Susan C. Jones and Harrison Eiteljorg, II
(See email contacts page for the author's email address.)
Do you use Google? Do your students? Dumb questions, aren't they? Of course you and your students use Google. Who doesn't?
The more important question is this: “Do you understand the limits of searching with Google?” While it is a more important question, we do not think it can be honestly answered because Google will not disclose the ways in which it determines what does and what does not appear on a given list of search results. [Note: The Google searching about which this article has been written is searching for web resources not searching for publications via Google Scholar, which is still in beta form.] Many have begun to question the use of Google – not because the searching algorithms are not public but because the results are so often frustrating. Resources that should be found are not; resources that should not be included in a given search are nevertheless there. As we have both read and experienced, for instance, a search for a simple term may or may not include the obvious: the term itself as the domain name, with .org, .com, or . . . .

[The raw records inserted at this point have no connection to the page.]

(* ===== verification/Permissions.v ===== *)
(** * Private minting ([src/nft/src/permissions.rs])

    The NFT contract asks an authorizer whether an account may create a
    series or mint.  The source states the interface as the trait
    [ContractAutorize]; here it is the class [ContractAutorize], whose
    [&mut self] methods answer their result with the new state.  The class
    [ContractAutorizeLaws] states what the contract relies on: the panic
    guard fails exactly for the accounts that are not allowed; [grant]
    allows its account and no other; after [deny] and with the check on,
    the account is refused; with the check off, everyone is allowed.
    [PrivateMint] ([enabled], [private_minters]) implements the trait, and
    its instance discharges the laws.  Section [Laws] derives, for any
    authorizer, the facts about the guard the contract's proofs use.  [NftContract] calls the methods
    through the class, and its access-control theorem is proved from the
    laws only. *)

From S2P Require Import Prelude.

(** [pub trait ContractAutorize] *)
Class ContractAutorize (S : Type) := {
  is_allowed : S -> string -> bool;
  panic_if_not_allowed : S -> string -> result unit;
  grant : S -> string -> bool * S;
  deny : S -> string -> bool * S;
  set_authorization : S -> bool -> S;
}.

(** The contract of an authorizer. *)
Class ContractAutorizeLaws (S : Type) `{ContractAutorize S} := {
  panic_if_not_allowed_ok s a : panic_if_not_allowed s a = Ok tt <-> is_allowed s a = true;
  grant_allows s a : is_allowed (grant s a).2 a = true;
  grant_frame s a b : b <> a -> is_allowed (grant s a).2 b = is_allowed s b;
  deny_frame s a b : b <> a -> is_allowed (deny s a).2 b = is_allowed s b;
  deny_refuses s a : is_allowed (set_authorization (deny s a).2 true) a = false;
  authorization_off s a : is_allowed (set_authorization s false) a = true;
}.

(** What a client derives from the laws alone, for any authorizer. *)
Section Laws.
Context {S : Type} `{ContractAutorizeLaws S}.

(** The guard passed: the account is allowed. *)
Lemma panic_if_not_allowed_passed (s : S) a (u : unit) : panic_if_not_allowed s a = Ok u -> is_allowed s a = true.
Proof. destruct u. apply panic_if_not_allowed_ok. Qed.

(** The guard fails exactly for a refused account. *)
Lemma panic_if_not_allowed_refused (s : S) a : is_allowed s a = false -> exists e, panic_if_not_allowed s a = Err e.
Proof.
  intros Hno. destruct (panic_if_not_allowed s a) as [[]|e] eqn:Hp; [|by eexists].
  apply panic_if_not_allowed_ok in Hp. congruence.
Qed.
End Laws.

Module PrivateMint.
(** [pub struct PrivateMint { enabled, private_minters: LookupSet<AccountId> }] *)
Record t := mk {
  enabled : bool;
  private_minters : gset string;
}.

(** [PrivateMint::new] *)
Definition new (enabled : bool) (private_minters : gset string) : t := mk enabled private_minters.

(** [is_allowed]: [!self.enabled || self.private_minters.contains(account_id)] *)
Definition is_allowed (pm : t) (account_id : string) : bool :=
  negb (enabled pm) || bool_decide (account_id ∈ private_minters pm).

(** [panic_if_not_allowed] *)
Definition panic_if_not_allowed (pm : t) (account_id : string) : result unit :=
  require (is_allowed pm account_id) "Access to mint is denied for this contract".

(** [grant]: [LookupSet::insert] answers whether the account is new. *)
Definition grant (pm : t) (account_id : string) : bool * t :=
  (bool_decide (account_id ∉ private_minters pm), mk (enabled pm) ({[account_id]} ∪ private_minters pm)).

(** [deny]: [LookupSet::remove] answers whether the account was there. *)
Definition deny (pm : t) (account_id : string) : bool * t :=
  (bool_decide (account_id ∈ private_minters pm), mk (enabled pm) (private_minters pm ∖ {[account_id]})).

(** [set_authorization] *)
Definition set_authorization (pm : t) (enabled : bool) : t := mk enabled (private_minters pm).
End PrivateMint.

(** [impl ContractAutorize for PrivateMint] *)
#[export] Instance private_mint_autorize : ContractAutorize PrivateMint.t := {|
  is_allowed := PrivateMint.is_allowed;
  panic_if_not_allowed := PrivateMint.panic_if_not_allowed;
  grant := PrivateMint.grant;
  deny := PrivateMint.deny;
  set_authorization := PrivateMint.set_authorization;
|}.

#[export] Instance private_mint_autorize_laws : ContractAutorizeLaws PrivateMint.t.
Proof.
  split; intros; cbn.
  - unfold PrivateMint.panic_if_not_allowed, require. destruct (PrivateMint.is_allowed s a); naive_solver.
  - unfold PrivateMint.is_allowed. cbn. rewrite orb_true_iff. right. apply bool_decide_eq_true. set_solver.
  - unfold PrivateMint.is_allowed. cbn. do 2 f_equal. apply bool_decide_ext. set_solver.
  - unfold PrivateMint.is_allowed. cbn. do 2 f_equal. apply bool_decide_ext. set_solver.
  - unfold PrivateMint.is_allowed. cbn. apply bool_decide_eq_false. set_solver.
  - done.
Qed.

We have searched for Propylaea and for Propylaea + Athens + Acropolis and been shocked to find that, in the first search the CSA Propylaea Project web site appears near the top of the list but in the second it does not appear in the first 20 results. Other recent attempts to perform searches were also frustrating, and it seemed that some form of experiment might offer some clarification of the issue.
For the experiment we determined to see which of the recently reviewed web sites could be found by searching with relatively obvious search terms. The terms (any multi-word phrases enclosed in quotation marks is considered a single term) were tried in a variety of orders, and other searches were tried, all in an effort to see if a pattern could be teased out of the experimental results.
We tried to construct searches for these sites, all save the last, the Athenian Agora site, ones that had been reviewed in a CSA Newsletter issue.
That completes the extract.